◆ REQUIREMENT
In the entries below, find the line with "Definition rela_bytes (r" and print exactly every line from there up to and including the line with "le_split 8 (r_offset", with no other lines.

[Collected data]
# # # # #

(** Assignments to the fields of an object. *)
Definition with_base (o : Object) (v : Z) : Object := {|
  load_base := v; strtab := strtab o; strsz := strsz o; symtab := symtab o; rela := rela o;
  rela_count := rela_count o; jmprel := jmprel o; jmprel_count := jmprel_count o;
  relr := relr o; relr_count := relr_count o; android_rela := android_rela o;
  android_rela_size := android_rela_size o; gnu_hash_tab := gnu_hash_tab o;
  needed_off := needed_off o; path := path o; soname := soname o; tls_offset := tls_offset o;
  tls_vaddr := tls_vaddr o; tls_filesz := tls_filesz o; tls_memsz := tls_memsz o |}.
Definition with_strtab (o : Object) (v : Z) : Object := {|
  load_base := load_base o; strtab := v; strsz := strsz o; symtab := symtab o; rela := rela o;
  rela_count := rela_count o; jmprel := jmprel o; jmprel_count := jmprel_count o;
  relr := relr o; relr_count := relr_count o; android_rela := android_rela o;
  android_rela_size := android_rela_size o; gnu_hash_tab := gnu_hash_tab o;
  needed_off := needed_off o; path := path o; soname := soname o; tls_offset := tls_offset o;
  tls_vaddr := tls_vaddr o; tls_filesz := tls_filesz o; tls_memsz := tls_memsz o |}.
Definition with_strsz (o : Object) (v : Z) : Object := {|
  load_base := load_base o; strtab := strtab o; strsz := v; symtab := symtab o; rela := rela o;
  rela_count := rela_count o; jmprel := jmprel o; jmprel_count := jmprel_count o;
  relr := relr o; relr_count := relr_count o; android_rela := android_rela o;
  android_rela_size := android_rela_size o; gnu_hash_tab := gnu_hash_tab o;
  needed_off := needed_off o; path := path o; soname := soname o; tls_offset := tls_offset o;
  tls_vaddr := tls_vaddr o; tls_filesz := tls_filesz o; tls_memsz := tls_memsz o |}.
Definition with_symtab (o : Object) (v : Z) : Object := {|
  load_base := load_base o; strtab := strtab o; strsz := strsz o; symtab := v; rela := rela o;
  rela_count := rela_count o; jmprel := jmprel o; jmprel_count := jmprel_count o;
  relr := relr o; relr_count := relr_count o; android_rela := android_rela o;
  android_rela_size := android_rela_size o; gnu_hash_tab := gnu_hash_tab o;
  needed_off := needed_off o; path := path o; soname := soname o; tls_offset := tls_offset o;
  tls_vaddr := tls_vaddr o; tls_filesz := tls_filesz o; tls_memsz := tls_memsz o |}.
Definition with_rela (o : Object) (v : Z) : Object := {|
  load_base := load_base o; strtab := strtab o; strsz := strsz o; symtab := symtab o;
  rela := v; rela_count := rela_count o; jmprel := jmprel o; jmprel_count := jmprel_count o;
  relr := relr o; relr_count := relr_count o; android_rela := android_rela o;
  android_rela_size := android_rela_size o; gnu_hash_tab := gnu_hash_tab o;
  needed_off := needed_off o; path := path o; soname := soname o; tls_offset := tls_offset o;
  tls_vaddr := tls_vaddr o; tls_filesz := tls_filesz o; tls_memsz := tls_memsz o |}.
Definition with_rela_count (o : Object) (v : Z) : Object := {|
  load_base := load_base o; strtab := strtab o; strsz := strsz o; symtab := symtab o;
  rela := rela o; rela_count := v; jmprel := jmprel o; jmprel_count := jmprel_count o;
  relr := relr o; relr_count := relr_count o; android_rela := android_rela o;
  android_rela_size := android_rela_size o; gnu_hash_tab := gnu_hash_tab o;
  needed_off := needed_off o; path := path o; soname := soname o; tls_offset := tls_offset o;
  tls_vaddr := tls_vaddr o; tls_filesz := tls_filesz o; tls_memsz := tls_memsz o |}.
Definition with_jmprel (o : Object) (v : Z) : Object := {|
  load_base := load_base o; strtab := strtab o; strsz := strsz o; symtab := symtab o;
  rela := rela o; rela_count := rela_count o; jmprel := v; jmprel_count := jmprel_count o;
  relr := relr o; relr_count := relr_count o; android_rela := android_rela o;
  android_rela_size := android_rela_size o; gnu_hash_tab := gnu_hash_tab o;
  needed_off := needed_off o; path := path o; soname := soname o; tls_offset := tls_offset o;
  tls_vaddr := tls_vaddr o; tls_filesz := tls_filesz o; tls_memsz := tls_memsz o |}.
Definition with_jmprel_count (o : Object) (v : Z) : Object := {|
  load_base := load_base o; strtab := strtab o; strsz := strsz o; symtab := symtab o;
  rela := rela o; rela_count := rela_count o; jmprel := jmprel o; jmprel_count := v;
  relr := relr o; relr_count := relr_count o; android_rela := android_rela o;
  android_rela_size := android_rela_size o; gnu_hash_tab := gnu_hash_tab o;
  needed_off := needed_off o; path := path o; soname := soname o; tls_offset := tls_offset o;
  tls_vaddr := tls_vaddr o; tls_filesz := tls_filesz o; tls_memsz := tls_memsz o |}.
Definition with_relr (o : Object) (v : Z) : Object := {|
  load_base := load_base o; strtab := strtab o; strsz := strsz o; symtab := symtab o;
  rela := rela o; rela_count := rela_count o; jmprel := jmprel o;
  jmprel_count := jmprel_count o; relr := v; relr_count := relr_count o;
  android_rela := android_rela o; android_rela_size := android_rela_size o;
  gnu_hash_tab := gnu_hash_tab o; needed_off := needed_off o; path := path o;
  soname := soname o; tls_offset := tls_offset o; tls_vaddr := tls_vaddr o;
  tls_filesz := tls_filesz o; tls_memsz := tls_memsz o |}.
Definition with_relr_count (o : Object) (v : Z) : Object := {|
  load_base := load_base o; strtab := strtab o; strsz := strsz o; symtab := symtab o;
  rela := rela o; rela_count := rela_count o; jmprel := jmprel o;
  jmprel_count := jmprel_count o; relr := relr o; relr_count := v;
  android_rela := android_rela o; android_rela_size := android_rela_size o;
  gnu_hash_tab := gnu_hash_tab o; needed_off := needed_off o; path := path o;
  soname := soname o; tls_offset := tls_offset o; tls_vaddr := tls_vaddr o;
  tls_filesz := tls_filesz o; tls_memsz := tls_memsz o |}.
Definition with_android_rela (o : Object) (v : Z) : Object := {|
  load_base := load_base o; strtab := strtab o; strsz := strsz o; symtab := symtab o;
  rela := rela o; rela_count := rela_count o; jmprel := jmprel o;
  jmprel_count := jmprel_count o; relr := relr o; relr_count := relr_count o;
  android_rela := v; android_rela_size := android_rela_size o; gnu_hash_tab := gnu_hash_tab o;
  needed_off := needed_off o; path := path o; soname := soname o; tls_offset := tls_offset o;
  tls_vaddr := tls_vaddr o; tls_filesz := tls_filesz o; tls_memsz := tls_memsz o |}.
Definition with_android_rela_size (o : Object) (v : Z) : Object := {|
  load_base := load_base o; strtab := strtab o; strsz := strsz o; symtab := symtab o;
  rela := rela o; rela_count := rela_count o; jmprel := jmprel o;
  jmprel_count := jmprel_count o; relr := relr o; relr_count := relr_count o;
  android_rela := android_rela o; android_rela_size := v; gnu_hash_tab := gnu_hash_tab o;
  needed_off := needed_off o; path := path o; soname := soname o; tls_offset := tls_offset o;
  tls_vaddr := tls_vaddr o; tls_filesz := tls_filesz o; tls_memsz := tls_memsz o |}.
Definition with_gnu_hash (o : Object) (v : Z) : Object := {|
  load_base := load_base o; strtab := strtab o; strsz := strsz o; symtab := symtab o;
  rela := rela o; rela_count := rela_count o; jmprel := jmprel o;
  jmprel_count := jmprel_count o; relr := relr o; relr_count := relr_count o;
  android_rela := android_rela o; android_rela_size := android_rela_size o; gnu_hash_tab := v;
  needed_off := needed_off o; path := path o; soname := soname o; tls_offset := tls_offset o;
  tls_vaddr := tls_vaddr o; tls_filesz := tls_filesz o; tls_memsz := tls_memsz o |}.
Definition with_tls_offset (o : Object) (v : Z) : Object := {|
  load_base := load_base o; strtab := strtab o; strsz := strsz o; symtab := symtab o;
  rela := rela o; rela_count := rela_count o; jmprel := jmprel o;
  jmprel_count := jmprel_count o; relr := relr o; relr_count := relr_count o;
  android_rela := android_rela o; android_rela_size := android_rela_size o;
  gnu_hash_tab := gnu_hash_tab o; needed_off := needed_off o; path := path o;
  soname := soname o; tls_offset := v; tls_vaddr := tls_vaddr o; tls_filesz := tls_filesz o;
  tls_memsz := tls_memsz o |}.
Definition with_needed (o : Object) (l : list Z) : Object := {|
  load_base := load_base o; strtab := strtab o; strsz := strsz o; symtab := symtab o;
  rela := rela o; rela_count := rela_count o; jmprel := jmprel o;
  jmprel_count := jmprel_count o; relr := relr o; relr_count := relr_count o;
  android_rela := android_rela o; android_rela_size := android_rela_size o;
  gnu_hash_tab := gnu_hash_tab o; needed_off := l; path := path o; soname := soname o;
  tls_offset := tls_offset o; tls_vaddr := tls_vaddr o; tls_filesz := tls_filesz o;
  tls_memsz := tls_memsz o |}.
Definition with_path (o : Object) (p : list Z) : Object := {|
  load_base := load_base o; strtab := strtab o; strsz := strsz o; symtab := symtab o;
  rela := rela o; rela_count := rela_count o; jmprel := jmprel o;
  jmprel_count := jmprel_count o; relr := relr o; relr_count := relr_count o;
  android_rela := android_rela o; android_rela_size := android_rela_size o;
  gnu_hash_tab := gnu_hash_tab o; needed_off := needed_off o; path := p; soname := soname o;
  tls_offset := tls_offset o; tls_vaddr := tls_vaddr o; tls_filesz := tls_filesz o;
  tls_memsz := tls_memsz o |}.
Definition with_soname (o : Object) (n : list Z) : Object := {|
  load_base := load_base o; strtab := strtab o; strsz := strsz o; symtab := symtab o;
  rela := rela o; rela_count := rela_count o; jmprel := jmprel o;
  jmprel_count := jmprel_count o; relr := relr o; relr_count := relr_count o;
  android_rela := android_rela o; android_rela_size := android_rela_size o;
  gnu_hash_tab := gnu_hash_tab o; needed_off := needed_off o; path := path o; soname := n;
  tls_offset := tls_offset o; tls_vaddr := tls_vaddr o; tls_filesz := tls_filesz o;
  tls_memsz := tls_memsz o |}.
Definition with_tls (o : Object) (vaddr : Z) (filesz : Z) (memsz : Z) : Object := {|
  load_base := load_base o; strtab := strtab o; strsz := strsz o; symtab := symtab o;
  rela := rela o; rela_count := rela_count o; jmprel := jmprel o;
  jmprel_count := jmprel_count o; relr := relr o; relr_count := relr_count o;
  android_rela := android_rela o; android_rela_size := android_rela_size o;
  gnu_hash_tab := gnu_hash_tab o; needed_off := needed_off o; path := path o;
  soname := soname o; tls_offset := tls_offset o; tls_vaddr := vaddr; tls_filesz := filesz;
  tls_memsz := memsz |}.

# # # # #

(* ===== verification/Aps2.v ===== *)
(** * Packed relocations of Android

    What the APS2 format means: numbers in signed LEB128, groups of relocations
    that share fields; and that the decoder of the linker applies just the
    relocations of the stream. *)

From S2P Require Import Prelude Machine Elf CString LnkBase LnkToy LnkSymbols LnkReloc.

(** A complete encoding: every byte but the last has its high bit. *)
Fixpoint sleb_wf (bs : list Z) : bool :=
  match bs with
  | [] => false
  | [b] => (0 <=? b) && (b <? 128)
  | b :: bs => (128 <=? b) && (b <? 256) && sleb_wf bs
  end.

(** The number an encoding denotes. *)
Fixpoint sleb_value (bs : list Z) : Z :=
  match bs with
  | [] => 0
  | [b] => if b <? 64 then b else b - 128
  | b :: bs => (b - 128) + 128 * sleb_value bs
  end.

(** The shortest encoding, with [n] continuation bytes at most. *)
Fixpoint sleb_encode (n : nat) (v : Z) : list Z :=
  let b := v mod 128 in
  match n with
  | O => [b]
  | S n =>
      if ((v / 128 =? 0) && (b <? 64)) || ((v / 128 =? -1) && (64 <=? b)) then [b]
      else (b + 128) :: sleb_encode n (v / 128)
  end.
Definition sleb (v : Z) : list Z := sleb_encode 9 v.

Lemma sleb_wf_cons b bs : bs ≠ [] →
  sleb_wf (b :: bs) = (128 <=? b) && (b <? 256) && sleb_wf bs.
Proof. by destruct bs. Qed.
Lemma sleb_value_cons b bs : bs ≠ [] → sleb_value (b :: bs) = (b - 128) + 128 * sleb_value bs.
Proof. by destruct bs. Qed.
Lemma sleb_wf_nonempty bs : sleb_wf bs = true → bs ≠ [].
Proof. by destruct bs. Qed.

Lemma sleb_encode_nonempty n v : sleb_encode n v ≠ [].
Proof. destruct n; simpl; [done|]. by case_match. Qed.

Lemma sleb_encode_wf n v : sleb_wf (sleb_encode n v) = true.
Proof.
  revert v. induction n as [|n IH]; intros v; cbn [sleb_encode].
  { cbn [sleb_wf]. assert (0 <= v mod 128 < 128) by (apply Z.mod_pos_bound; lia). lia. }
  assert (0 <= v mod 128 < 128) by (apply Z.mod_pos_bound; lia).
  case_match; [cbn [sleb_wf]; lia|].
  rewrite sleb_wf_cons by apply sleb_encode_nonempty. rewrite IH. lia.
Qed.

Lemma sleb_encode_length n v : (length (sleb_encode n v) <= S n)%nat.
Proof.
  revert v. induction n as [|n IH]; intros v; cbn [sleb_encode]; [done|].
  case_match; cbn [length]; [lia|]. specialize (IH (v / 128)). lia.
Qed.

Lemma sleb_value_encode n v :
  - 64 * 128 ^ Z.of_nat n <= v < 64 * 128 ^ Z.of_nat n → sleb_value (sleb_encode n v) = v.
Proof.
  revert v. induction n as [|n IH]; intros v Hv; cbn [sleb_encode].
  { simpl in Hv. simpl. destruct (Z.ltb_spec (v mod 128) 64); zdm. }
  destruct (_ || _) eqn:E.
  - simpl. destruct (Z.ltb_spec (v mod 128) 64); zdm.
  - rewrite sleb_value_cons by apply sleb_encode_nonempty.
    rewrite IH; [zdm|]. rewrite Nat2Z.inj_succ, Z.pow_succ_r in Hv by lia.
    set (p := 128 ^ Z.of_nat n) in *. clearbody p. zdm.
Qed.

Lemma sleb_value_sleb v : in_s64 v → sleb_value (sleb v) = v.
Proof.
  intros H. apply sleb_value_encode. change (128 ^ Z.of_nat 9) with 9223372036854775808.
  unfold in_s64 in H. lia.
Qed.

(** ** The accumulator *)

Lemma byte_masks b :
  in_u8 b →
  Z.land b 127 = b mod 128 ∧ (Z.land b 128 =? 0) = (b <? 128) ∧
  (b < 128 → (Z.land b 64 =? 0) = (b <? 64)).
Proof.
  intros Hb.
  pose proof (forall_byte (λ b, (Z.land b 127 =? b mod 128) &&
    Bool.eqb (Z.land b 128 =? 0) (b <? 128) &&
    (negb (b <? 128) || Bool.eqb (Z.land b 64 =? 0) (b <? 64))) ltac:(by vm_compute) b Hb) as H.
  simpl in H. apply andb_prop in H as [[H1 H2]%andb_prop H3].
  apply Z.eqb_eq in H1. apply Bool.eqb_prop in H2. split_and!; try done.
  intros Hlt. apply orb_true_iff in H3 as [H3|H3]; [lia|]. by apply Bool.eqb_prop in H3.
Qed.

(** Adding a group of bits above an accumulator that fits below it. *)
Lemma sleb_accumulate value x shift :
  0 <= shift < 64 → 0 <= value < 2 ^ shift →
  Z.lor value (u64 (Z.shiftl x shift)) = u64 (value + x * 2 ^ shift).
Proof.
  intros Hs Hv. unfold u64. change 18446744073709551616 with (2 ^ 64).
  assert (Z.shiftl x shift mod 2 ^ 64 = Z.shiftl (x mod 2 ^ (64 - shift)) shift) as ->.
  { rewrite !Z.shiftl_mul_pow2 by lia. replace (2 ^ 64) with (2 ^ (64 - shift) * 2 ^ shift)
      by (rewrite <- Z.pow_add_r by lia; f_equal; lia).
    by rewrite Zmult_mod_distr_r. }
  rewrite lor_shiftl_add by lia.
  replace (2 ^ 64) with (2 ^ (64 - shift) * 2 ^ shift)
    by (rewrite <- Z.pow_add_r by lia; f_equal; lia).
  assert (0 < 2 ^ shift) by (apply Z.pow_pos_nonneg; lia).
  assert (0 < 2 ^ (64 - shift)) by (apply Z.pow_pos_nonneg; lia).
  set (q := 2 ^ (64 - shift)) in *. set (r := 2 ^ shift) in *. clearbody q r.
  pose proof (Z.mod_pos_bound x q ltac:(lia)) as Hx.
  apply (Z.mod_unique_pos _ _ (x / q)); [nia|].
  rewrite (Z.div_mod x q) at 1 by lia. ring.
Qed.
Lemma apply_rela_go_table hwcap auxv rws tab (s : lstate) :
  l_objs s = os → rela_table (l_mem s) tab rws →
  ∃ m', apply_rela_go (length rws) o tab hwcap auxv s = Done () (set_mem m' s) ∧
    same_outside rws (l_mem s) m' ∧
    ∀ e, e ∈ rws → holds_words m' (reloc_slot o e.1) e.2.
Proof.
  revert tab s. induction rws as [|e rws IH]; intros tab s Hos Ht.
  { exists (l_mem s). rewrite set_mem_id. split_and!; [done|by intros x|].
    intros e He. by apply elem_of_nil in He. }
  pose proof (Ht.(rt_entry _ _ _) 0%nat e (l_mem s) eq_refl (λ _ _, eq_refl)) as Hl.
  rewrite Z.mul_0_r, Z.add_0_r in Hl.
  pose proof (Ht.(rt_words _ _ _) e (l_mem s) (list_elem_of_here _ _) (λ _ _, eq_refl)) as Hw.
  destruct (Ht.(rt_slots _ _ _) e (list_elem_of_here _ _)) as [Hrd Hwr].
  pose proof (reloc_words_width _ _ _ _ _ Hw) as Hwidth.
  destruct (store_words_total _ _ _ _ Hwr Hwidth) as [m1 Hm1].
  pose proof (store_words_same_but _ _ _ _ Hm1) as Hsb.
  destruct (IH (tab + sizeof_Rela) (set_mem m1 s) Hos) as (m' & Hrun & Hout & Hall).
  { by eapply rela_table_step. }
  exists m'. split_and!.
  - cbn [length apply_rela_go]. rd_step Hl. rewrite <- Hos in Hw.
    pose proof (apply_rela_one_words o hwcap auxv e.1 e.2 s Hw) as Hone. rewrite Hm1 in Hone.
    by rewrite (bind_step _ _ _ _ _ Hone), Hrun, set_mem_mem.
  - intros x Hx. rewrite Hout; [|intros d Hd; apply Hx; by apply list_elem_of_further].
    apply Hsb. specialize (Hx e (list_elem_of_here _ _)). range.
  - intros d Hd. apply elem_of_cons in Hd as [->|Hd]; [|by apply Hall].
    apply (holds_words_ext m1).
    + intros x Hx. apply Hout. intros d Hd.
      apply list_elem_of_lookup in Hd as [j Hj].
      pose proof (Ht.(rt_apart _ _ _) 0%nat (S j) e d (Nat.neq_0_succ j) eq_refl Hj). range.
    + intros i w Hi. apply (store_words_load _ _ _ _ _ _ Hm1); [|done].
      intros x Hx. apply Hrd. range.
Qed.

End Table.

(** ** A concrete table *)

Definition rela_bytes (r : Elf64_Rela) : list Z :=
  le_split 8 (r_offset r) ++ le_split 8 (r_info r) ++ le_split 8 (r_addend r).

# # # # #

◆ SOLUTION FOR THIS EXERCISE
Definition rela_bytes (r : Elf64_Rela) : list Z :=
  le_split 8 (r_offset r) ++ le_split 8 (r_info r) ++ le_split 8 (r_addend r).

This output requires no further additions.